◆ What you have to do ◆
Please print the entries below exactly, from the line with "then 1 else 0)))." through the line with "- eexists. split; [done|].", including both of those lines and leaving out all others.

--- Data supplied ---

(** X11: the income brackets.  An income below 0 or from 100000 up gets
    no bracket, and neither does a null income; so an income that
    cleaning filled with -1 ends without a bracket.  Inside, the edges
    belong to the bracket above them: 9999 is in "0-10k", 10000 in
    "10k-20k". *)
Theorem income_brackets :
  (∀ x, cut income_ranges income_categories (Num x) = Null ↔
        x < 0 ∨ 100000 ≤ x)
  ∧ (∀ x, cut income_ranges income_categories (Num x) = Str "0-10k" ↔
          0 ≤ x < 10000)
  ∧ (∀ x, cut income_ranges income_categories (Num x) = Str "10k-20k" ↔
          10000 ≤ x < 20000)
  ∧ (∀ x, cut income_ranges income_categories (Num x) = Str "20k-30k" ↔
          20000 ≤ x < 30000)
  ∧ (∀ x, cut income_ranges income_categories (Num x) = Str "30k-40k" ↔
          30000 ≤ x < 40000)
  ∧ (∀ x, cut income_ranges income_categories (Num x) = Str "40k-60k" ↔
          40000 ≤ x < 60000)
  ∧ (∀ x, cut income_ranges income_categories (Num x) = Str "60k-80k" ↔
          60000 ≤ x < 80000)
  ∧ (∀ x, cut income_ranges income_categories (Num x) = Str "80k+" ↔
          80000 ≤ x < 100000)
  ∧ cut income_ranges income_categories Null = Null
  ∧ cut income_ranges income_categories (filled (Num (-1)) Null) = Null.
Proof.
  assert (Hcut : ∀ x, cut income_ranges income_categories (Num x) =
    if decide (x < 0) then Null else if decide (x < 10000) then Str "0-10k"
    else if decide (x < 20000) then Str "10k-20k"
    else if decide (x < 30000) then Str "20k-30k"
    else if decide (x < 40000) then Str "30k-40k"
    else if decide (x < 60000) then Str "40k-60k"
    else if decide (x < 80000) then Str "60k-80k"
    else if decide (x < 100000) then Str "80k+" else Null).
  { intros x. unfold cut, income_ranges, income_categories; simpl.
    repeat case_decide;
      repeat (match goal with
              | |- context [?a <=? ?b] => destruct (Z.leb_spec a b)
              | |- context [?a <? ?b] => destruct (Z.ltb_spec a b)
              end; simpl; try lia); done. }
  repeat (split; [intros x; rewrite Hcut;
                  repeat case_decide; split; (done || lia)|]).
  split; reflexivity.
Qed.

Lemma date_leb_spec (a b : date) :
  date_leb a b = true ↔
  year a < year b
  ∨ (year a = year b
     ∧ (month a < month b ∨ (month a = month b ∧ day a ≤ day b))).
Proof.
  unfold date_leb.
  rewrite !orb_true_iff, !andb_true_iff, !orb_true_iff, !andb_true_iff.
  rewrite !Z.ltb_lt, !Z.eqb_eq, Z.leb_le. tauto.
Qed.

(** X12: the derived age counts completed years.  For a parsed date of
    birth the age is [n] exactly when the [n]-th anniversary (same month
    and day, [n] years on) is not after the current date and the next
    one is; it is negative exactly when the date of birth is after the
    current date. *)
Theorem age_counts_completed_years (current_date b : date) :
  (∀ n, age_lambda current_date (Stamp b) = PInt n ↔
        date_leb (Date (year b + n) (month b) (day b)) current_date = true
        ∧ date_leb (Date (year b + n + 1) (month b) (day b)) current_date
          = false)
  ∧ (∃ n, age_lambda current_date (Stamp b) = PInt n
          ∧ (n < 0 ↔ date_leb b current_date = false)).
Proof.
  assert (Hage : age_lambda current_date (Stamp b) =
    PInt (year current_date - year b
          - (if decide (month current_date < month b
                        ∨ (month current_date = month b
                           ∧ day current_date < day b))
             then 1 else 0))).
  { pose proof (age_lambda_stamp current_date b) as H.
    destruct (age_lambda current_date (Stamp b)) as [z|]; [|done].
    simpl in H. by injection H as ->. }
  rewrite Hage. split.
  - intros n. rewrite <- (not_true_iff_false (date_leb _ _)), !date_leb_spec.
    simpl. destruct (decide _) as [Hd|Hd]; split.
    + intros [= <-]. lia.
    + intros [H1 H2]. f_equal. lia.
    + intros [= <-]. lia.
    + intros [H1 H2]. f_equal. lia.
  - eexists. split; [done|].
    rewrite <- (not_true_iff_false (date_leb _ _)), date_leb_spec.
    destruct (decide _) as [Hd|Hd]; lia.
Qed.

---

◆ Response to the task ◆
             then 1 else 0))).
  { pose proof (age_lambda_stamp current_date b) as H.
    destruct (age_lambda current_date (Stamp b)) as [z|]; [|done].
    simpl in H. by injection H as ->. }
  rewrite Hage. split.
  - intros n. rewrite <- (not_true_iff_false (date_leb _ _)), !date_leb_spec.
    simpl. destruct (decide _) as [Hd|Hd]; split.
    + intros [= <-]. lia.
    + intros [H1 H2]. f_equal. lia.
    + intros [= <-]. lia.
    + intros [H1 H2]. f_equal. lia.
  - eexists. split; [done|].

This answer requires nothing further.